● WHAT YOU HAVE TO DO
Every line of the material that includes the word "bridge" is to be shown.

● PROVIDED DATA
----

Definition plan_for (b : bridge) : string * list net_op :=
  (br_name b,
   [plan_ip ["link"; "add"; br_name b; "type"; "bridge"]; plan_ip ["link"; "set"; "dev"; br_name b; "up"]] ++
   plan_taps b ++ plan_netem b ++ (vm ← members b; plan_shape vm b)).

----

● ANSWER TO THIS PROBLEM
Definition plan_for (b : bridge) : string * list net_op :=
   [plan_ip ["link"; "add"; br_name b; "type"; "bridge"]; plan_ip ["link"; "set"; "dev"; br_name b; "up"]] ++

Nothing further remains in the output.